==== Entries provided

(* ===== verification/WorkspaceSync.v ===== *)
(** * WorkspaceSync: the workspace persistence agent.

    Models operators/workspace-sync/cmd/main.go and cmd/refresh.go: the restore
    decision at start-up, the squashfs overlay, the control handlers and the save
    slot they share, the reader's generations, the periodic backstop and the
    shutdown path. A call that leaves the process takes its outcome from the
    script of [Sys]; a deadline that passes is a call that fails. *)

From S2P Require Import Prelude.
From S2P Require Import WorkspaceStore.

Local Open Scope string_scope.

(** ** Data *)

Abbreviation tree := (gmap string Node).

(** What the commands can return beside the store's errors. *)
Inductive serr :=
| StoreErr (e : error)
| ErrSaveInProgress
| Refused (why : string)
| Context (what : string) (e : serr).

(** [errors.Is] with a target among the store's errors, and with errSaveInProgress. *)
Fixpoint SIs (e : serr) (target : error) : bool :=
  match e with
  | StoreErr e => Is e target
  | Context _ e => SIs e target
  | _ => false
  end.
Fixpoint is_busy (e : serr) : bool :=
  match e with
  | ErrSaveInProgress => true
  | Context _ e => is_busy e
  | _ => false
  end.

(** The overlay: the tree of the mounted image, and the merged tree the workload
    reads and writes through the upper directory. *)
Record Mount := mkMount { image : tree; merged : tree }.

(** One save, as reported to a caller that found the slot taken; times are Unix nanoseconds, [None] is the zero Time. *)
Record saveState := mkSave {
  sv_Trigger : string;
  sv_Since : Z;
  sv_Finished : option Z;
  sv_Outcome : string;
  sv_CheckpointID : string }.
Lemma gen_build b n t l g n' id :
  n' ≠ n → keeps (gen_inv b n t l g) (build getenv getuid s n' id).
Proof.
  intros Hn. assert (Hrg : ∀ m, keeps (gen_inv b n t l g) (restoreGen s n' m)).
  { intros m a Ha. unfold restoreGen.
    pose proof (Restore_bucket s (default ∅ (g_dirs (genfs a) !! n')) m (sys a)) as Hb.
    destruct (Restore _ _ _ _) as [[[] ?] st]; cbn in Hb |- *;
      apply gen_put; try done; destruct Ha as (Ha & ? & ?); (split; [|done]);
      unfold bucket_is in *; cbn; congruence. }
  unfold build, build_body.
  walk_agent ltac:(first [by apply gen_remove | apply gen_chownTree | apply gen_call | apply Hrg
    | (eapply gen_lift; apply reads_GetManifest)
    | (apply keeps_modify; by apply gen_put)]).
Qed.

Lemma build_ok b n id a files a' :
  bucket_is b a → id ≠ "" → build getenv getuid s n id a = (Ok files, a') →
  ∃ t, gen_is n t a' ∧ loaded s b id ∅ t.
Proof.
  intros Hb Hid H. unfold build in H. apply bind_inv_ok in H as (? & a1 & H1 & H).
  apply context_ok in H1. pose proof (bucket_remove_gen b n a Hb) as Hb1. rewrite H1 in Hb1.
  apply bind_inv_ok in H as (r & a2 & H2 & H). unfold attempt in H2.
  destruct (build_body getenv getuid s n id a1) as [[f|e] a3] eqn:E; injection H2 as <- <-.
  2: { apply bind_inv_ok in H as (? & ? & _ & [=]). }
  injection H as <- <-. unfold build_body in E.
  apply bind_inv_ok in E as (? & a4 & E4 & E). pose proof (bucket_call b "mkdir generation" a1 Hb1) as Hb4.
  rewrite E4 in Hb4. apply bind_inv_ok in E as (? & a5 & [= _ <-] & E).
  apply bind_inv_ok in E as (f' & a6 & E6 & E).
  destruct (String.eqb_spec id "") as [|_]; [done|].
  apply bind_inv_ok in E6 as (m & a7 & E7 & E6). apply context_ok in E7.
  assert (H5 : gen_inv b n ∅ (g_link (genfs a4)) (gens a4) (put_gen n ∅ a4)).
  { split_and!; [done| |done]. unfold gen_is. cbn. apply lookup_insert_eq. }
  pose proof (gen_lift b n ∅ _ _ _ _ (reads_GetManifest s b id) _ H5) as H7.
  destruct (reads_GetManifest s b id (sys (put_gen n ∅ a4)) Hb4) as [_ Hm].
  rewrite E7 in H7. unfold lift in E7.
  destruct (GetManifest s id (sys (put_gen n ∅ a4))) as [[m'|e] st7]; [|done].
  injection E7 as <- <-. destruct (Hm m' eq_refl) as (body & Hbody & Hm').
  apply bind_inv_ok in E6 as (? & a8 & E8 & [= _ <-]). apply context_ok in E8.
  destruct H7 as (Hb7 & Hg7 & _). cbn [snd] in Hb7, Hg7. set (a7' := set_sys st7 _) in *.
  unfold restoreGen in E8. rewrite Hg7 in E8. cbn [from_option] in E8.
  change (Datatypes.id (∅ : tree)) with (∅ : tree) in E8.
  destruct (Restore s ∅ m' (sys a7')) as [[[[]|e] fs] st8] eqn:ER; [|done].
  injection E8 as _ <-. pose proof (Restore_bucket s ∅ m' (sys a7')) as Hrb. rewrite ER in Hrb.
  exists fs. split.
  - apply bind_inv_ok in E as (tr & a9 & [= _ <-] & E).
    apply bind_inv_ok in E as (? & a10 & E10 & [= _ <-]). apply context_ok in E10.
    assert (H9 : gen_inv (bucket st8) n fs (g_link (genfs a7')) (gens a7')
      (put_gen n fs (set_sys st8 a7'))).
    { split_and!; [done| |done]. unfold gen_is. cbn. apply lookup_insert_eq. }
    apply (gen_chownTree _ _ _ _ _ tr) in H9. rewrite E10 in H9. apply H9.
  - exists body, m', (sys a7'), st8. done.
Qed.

========

Your task
Your task is to output all of the data above word for word.

Result
(* ===== verification/WorkspaceSync.v ===== *)
(** * WorkspaceSync: the workspace persistence agent.

    Models operators/workspace-sync/cmd/main.go and cmd/refresh.go: the restore
    decision at start-up, the squashfs overlay, the control handlers and the save
    slot they share, the reader's generations, the periodic backstop and the
    shutdown path. A call that leaves the process takes its outcome from the
    script of [Sys]; a deadline that passes is a call that fails. *)

From S2P Require Import Prelude.
From S2P Require Import WorkspaceStore.

Local Open Scope string_scope.

(** ** Data *)

Abbreviation tree := (gmap string Node).

(** What the commands can return beside the store's errors. *)
Inductive serr :=
| StoreErr (e : error)
| ErrSaveInProgress
| Refused (why : string)
| Context (what : string) (e : serr).

(** [errors.Is] with a target among the store's errors, and with errSaveInProgress. *)
Fixpoint SIs (e : serr) (target : error) : bool :=
  match e with
  | StoreErr e => Is e target
  | Context _ e => SIs e target
  | _ => false
  end.
Fixpoint is_busy (e : serr) : bool :=
  match e with
  | ErrSaveInProgress => true
  | Context _ e => is_busy e
  | _ => false
  end.

(** The overlay: the tree of the mounted image, and the merged tree the workload
    reads and writes through the upper directory. *)
Record Mount := mkMount { image : tree; merged : tree }.

(** One save, as reported to a caller that found the slot taken; times are Unix nanoseconds, [None] is the zero Time. *)
Record saveState := mkSave {
  sv_Trigger : string;
  sv_Since : Z;
  sv_Finished : option Z;
  sv_Outcome : string;
  sv_CheckpointID : string }.
Lemma gen_build b n t l g n' id :
  n' ≠ n → keeps (gen_inv b n t l g) (build getenv getuid s n' id).
Proof.
  intros Hn. assert (Hrg : ∀ m, keeps (gen_inv b n t l g) (restoreGen s n' m)).
  { intros m a Ha. unfold restoreGen.
    pose proof (Restore_bucket s (default ∅ (g_dirs (genfs a) !! n')) m (sys a)) as Hb.
    destruct (Restore _ _ _ _) as [[[] ?] st]; cbn in Hb |- *;
      apply gen_put; try done; destruct Ha as (Ha & ? & ?); (split; [|done]);
      unfold bucket_is in *; cbn; congruence. }
  unfold build, build_body.
  walk_agent ltac:(first [by apply gen_remove | apply gen_chownTree | apply gen_call | apply Hrg
    | (eapply gen_lift; apply reads_GetManifest)
    | (apply keeps_modify; by apply gen_put)]).
Qed.

Lemma build_ok b n id a files a' :
  bucket_is b a → id ≠ "" → build getenv getuid s n id a = (Ok files, a') →
  ∃ t, gen_is n t a' ∧ loaded s b id ∅ t.
Proof.
  intros Hb Hid H. unfold build in H. apply bind_inv_ok in H as (? & a1 & H1 & H).
  apply context_ok in H1. pose proof (bucket_remove_gen b n a Hb) as Hb1. rewrite H1 in Hb1.
  apply bind_inv_ok in H as (r & a2 & H2 & H). unfold attempt in H2.
  destruct (build_body getenv getuid s n id a1) as [[f|e] a3] eqn:E; injection H2 as <- <-.
  2: { apply bind_inv_ok in H as (? & ? & _ & [=]). }
  injection H as <- <-. unfold build_body in E.
  apply bind_inv_ok in E as (? & a4 & E4 & E). pose proof (bucket_call b "mkdir generation" a1 Hb1) as Hb4.
  rewrite E4 in Hb4. apply bind_inv_ok in E as (? & a5 & [= _ <-] & E).
  apply bind_inv_ok in E as (f' & a6 & E6 & E).
  destruct (String.eqb_spec id "") as [|_]; [done|].
  apply bind_inv_ok in E6 as (m & a7 & E7 & E6). apply context_ok in E7.
  assert (H5 : gen_inv b n ∅ (g_link (genfs a4)) (gens a4) (put_gen n ∅ a4)).
  { split_and!; [done| |done]. unfold gen_is. cbn. apply lookup_insert_eq. }
  pose proof (gen_lift b n ∅ _ _ _ _ (reads_GetManifest s b id) _ H5) as H7.
  destruct (reads_GetManifest s b id (sys (put_gen n ∅ a4)) Hb4) as [_ Hm].
  rewrite E7 in H7. unfold lift in E7.
  destruct (GetManifest s id (sys (put_gen n ∅ a4))) as [[m'|e] st7]; [|done].
  injection E7 as <- <-. destruct (Hm m' eq_refl) as (body & Hbody & Hm').
  apply bind_inv_ok in E6 as (? & a8 & E8 & [= _ <-]). apply context_ok in E8.
  destruct H7 as (Hb7 & Hg7 & _). cbn [snd] in Hb7, Hg7. set (a7' := set_sys st7 _) in *.
  unfold restoreGen in E8. rewrite Hg7 in E8. cbn [from_option] in E8.
  change (Datatypes.id (∅ : tree)) with (∅ : tree) in E8.
  destruct (Restore s ∅ m' (sys a7')) as [[[[]|e] fs] st8] eqn:ER; [|done].
  injection E8 as _ <-. pose proof (Restore_bucket s ∅ m' (sys a7')) as Hrb. rewrite ER in Hrb.
  exists fs. split.
  - apply bind_inv_ok in E as (tr & a9 & [= _ <-] & E).
    apply bind_inv_ok in E as (? & a10 & E10 & [= _ <-]). apply context_ok in E10.
    assert (H9 : gen_inv (bucket st8) n fs (g_link (genfs a7')) (gens a7')
      (put_gen n fs (set_sys st8 a7'))).
    { split_and!; [done| |done]. unfold gen_is. cbn. apply lookup_insert_eq. }
    apply (gen_chownTree _ _ _ _ _ tr) in H9. rewrite E10 in H9. apply H9.
  - exists body, m', (sys a7'), st8. done.
Qed.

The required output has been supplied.